Presenilin ( PS) provides the catalytic core of the gamma- secretase complex. gamma- Secretase activity leads to generation of the amyloid beta- peptide, a key event implicated in the pathogenesis of Alzheimer disease. PS has ten hydrophobic regions, which can all theoretically form membrane- spanning domains. Various topology models have been proposed, and the prevalent view holds that PS has an eight-transmembrane ( TM) domain organization; however, the precise topology has not been unequivocally determined. Previous topological studies are based on non- functional truncated variants of PS proteins fused to reporter domains, or immunocytochemical staining. In this study, we used a more subtle N- linked glycosylation scanning approach, which allowed us to assess the topology of functional PS1 molecules. Glycosylation acceptor sequences were introduced into full- length human PS1, and the results showed that the first hydrophilic loop is oriented toward the lumen of the endoplasmic reticulum, whereas the N terminus and large hydrophilic loop are in the cytosol.

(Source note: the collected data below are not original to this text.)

Context {W : Type} `{!World W}.
Variable cfg : Config.
Variable dry : bool.
Variable storage_name datestamp institute : string.

Lemma only_process_member m :
  only_driver not_construction (process_member cfg dry storage_name institute m).
Proof.
  unfold process_member.
  apply only_driver_try; [|intros].
  - apply only_driver_bind; [|intros].
    + apply only_driver_method, only_provision_member.
    + apply only_driver_bind; [|intros].
      * apply only_driver_method, only_get_self.
      * apply only_driver_ok_vos_setitem.
  - apply only_driver_bind; [|intros].
    + apply only_driver_method, only_get_self.
    + apply only_driver_error_vos_setitem.
Qed.

Lemma only_factory vid : only not_construction (factory institute vid).
Proof.
  unfold factory. apply only_bind; [|intros].
  - by apply only_do_call.
  - unfold as_user. destruct a; first [apply only_ret|apply only_raise].
Qed.

Lemma only_provision_vo id :
  only_driver not_construction (provision_vo cfg dry storage_name datestamp institute id).
Proof.
  pose proof (only_create_data_fileset cfg) as H1.
  pose proof (only_set_data_quota cfg) as H2.
  pose proof (only_update_vo_status cfg) as H3.
  pose proof (only_data_sharing cfg) as H4.
  pose proof (only_create_data_shared_fileset cfg) as H5.
  pose proof (only_set_data_shared_quota cfg) as H6.
  pose proof (only_create_scratch_fileset cfg) as H7.
  pose proof (only_set_scratch_quota cfg) as H8.
  unfold provision_vo.
  repeat first
    [ apply only_driver_ret
    | apply only_driver_lift
    | apply only_driver_for_each; intros; apply only_process_member
    | apply only_driver_method
    | match goal with |- only_driver _ (if ?b then _ else _) => destruct b end
    | apply only_driver_bind; [|intros]
    | eapply only_mono; [apply method_call_not_construction|];
      solve [apply H1|apply H2|apply H3|apply H5|apply H6|apply H7|apply H8
            |eapply only_mono; [apply is_read_method_call|apply H4]]
    | apply only_map_each; intros; apply only_factory
    | apply only_get_self
    | apply only_ret
    | apply only_do_call; exact I
    | progress unfold as_ids
    | match goal with |- only _ (if ?b then _ else _) => destruct b end
    | match goal with |- only _ (match ?b with _ => _ end) => destruct b end
    | apply only_raise
    | apply only_bind; [|intros] ].
Qed.




End DriverOrder.

(** * [process_vos]: a VO that fails *)

Section VoFailure.

Import Vo Missing.

Context {W : Type} `{!World W}.
Variable cfg : Config.
Variable dry : bool.
Variable storage_name datestamp institute : string.

Lemma new_vo_self id (s s0 : St W) :
  new_vo cfg id institute s = (Ok tt, s0) → vo_id (self s0) = id.
Proof.
  unfold new_vo, bind, do_call.
  destruct (perform _ _) as [[v|e] w']; [|done].
  destruct (storage cfg !! institute) as [[]|]; try done.
  by intros [= <-].
Qed.

(** C2, as the code has it: when the steps of a VO raise, the handler
    stores under the VO the method object [vo.members], not the list of
    members (the method is not called, so nothing is asked of the account
    page), and the loop goes on to the next VO; when the VO already has an
    entry in the failed map, storing the method object raises a
    [TypeError] outside any handler and the whole run stops there. *)
Theorem vo_failure_records_bound_method id res (s s0 s1 : St W) res1 e :
  new_vo cfg id institute s = (Ok tt, s0) →
  provision_vo cfg dry storage_name datestamp institute id
    (res, (modify_self (set_dry_run dry) s0).2) = (Raise e, (res1, s1)) →
  let out := process_vo cfg dry storage_name datestamp institute id (res, s) in
  vo_id (self s1) = id
  ∧ match error_vos res1 !! id with
    | None =>
        out = (Ok tt, ({| ok_vos := ok_vos res1;
                          error_vos := <[id := PyBoundMethod id "members"]> (error_vos res1) |},
                       s1))
    | Some _ => out = (Raise TypeError, (res1, s1))
    end.
Proof.
  intros Hnew Hrun out.
  assert (vo_id (self s1) = id) as Hid.
  { pose proof (only_provision_vo cfg dry storage_name datestamp institute id
                  (res, (modify_self (set_dry_run dry) s0).2)) as [_ (Hv & _)].
    rewrite Hrun in Hv. simpl in Hv. rewrite Hv. by apply new_vo_self in Hnew. }
  split; [done|].
  assert (out = match MonoidDict_setitem (error_vos res1) id (PyBoundMethod id "members") with
                | Ok d => (Ok tt, ({| ok_vos := ok_vos res1; error_vos := d |}, s1))
                | Raise e' => (Raise e', (res1, s1))
                end) as ->.
  { subst out. unfold process_vo, bind at 1, method at 1. cbn [fst snd]. rewrite Hnew.
    unfold bind at 1, method at 1. cbn [fst snd].
    unfold try_except. unfold modify_self in *. cbn [fst snd] in *. rewrite Hrun.
    unfold bind, method, get_self, error_vos_setitem. cbn [fst snd].
    by rewrite Hid. }
  unfold MonoidDict_setitem.
  by destruct (error_vos res1 !! id) as [[l|v n]|].
Qed.

End VoFailure.

(** The account page is down for [gvo00002]: the failed map gets the method
    object for it. *)
Lemma vo_failure_records_bound_method_witness :
  let res := {| Vo.ok_vos := ∅; Vo.error_vos := ∅ |} in
  let out := @Vo.process_vo unit (site_world []) site false "VSC_DATA" "20240101" "gent"
               "gvo00002" (res, site_state "") in
  out.1 = Ok tt
  ∧ Vo.error_vos out.2.1 !! "gvo00002" = Some (Missing.PyBoundMethod "gvo00002" "members").
Proof.
  intros res out.
  pose (s0 := (@Vo.new_vo unit (site_world []) site "gvo00002" "gent" (site_state "")).2).
  pose (run := @Vo.provision_vo unit (site_world []) site false "VSC_DATA" "20240101" "gent"
                 "gvo00002" (res, (Vo.modify_self (Vo.set_dry_run false) s0).2)).
  destruct (@vo_failure_records_bound_method unit (site_world []) site false "VSC_DATA"
              "20240101" "gent" "gvo00002" res (site_state "") s0 run.2.2 run.2.1
              (HTTPError 503)) as [_ Hout].
  - reflexivity.
  - reflexivity.
  - change (Vo.error_vos run.2.1 !! "gvo00002") with (@None Missing.pyobj) in Hout.
    cbv iota in Hout. subst out. rewrite Hout. cbn [fst snd Vo.error_vos].
    split; [done|]. by rewrite lookup_insert_eq.
Defined.


(** The second of three commands fails: the third is not run. *)
Lemma execute_commands_stops_at_first_failure_witness :
  let run := fun (c : list string) (w : nat) =>
               (if decide (c = ["sacctmgr"; "bad"]) then 1%Z else 0%Z, S w) in
  let commands := [["sacctmgr"; "add"]; ["sacctmgr"; "bad"]; ["sacctmgr"; "remove"]] in
  let ran := [(["sacctmgr"; "add"], 0%Z); (["sacctmgr"; "bad"], 1%Z)] in
  SyncSlurmAcct.execute_commands run commands 0 []
  = (Raise (SacctMgrException ["sacctmgr"; "bad"]), 2, ran)
  ∧ ∃ post, commands = map fst ran ++ post.
Proof.
  intros run commands ran.
  assert (SyncSlurmAcct.execute_commands run commands 0 []
          = (Raise (SacctMgrException ["sacctmgr"; "bad"]), 2, ran)) as Hrun by reflexivity.
  split; [exact Hrun|].
  destruct (execute_commands_stops_at_first_failure run commands 0 _ _ _ Hrun) as [Hpost _].
  exact Hpost.
Defined.


(** * slurm/sacct.py: lines, headers and the jobs of a user *)

Section SacctLines.

Import Sacct.

Lemma split_no_sep v : has_char "|" v = false → split "|" v = [v].
Proof.
  induction v as [|c v IH]; [done|]. simpl.
  destruct (Ascii.eqb c "|"); [done|]. simpl. intros Hv. by rewrite (IH Hv).
Qed.

Lemma split_app_sep v rest :
  has_char "|" v = false → split "|" (v ++ "|" ++ rest)%string = v :: split "|" rest.
Proof.
  induction v as [|c v IH]; [done|]. simpl.
  destruct (Ascii.eqb c "|"); [done|]. simpl. intros Hv. by rewrite (IH Hv).
Qed.

Lemma split_join_fields vs :
  vs ≠ [] → Forall (fun v => has_char "|" v = false) vs →
  split "|" (join_fields vs) = vs.
Proof.
  induction vs as [|v vs IH]; [done|]. intros _ Hvs.
  inversion_clear Hvs as [|?? Hv Hvs'].
  destruct vs as [|v' vs]; [by apply split_no_sep|].
  change (join_fields (v :: v' :: vs)) with (v ++ "|" ++ join_fields (v' :: vs))%string.
  rewrite split_app_sep by done. by rewrite IH.
Qed.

Although this is in accordance with most current models, our data unexpectedly revealed that the C terminus localized to the luminal side of the endoplasmic reticulum. Additional studies on the glycosylation pattern after TM domain deletions, combined with computer- based TM protein topology predictions and biotinylation assays of different PS1 mutants, led us to conclude that PS1 has nine TM domains and that the C terminus locates to the lumen/ extracellular space.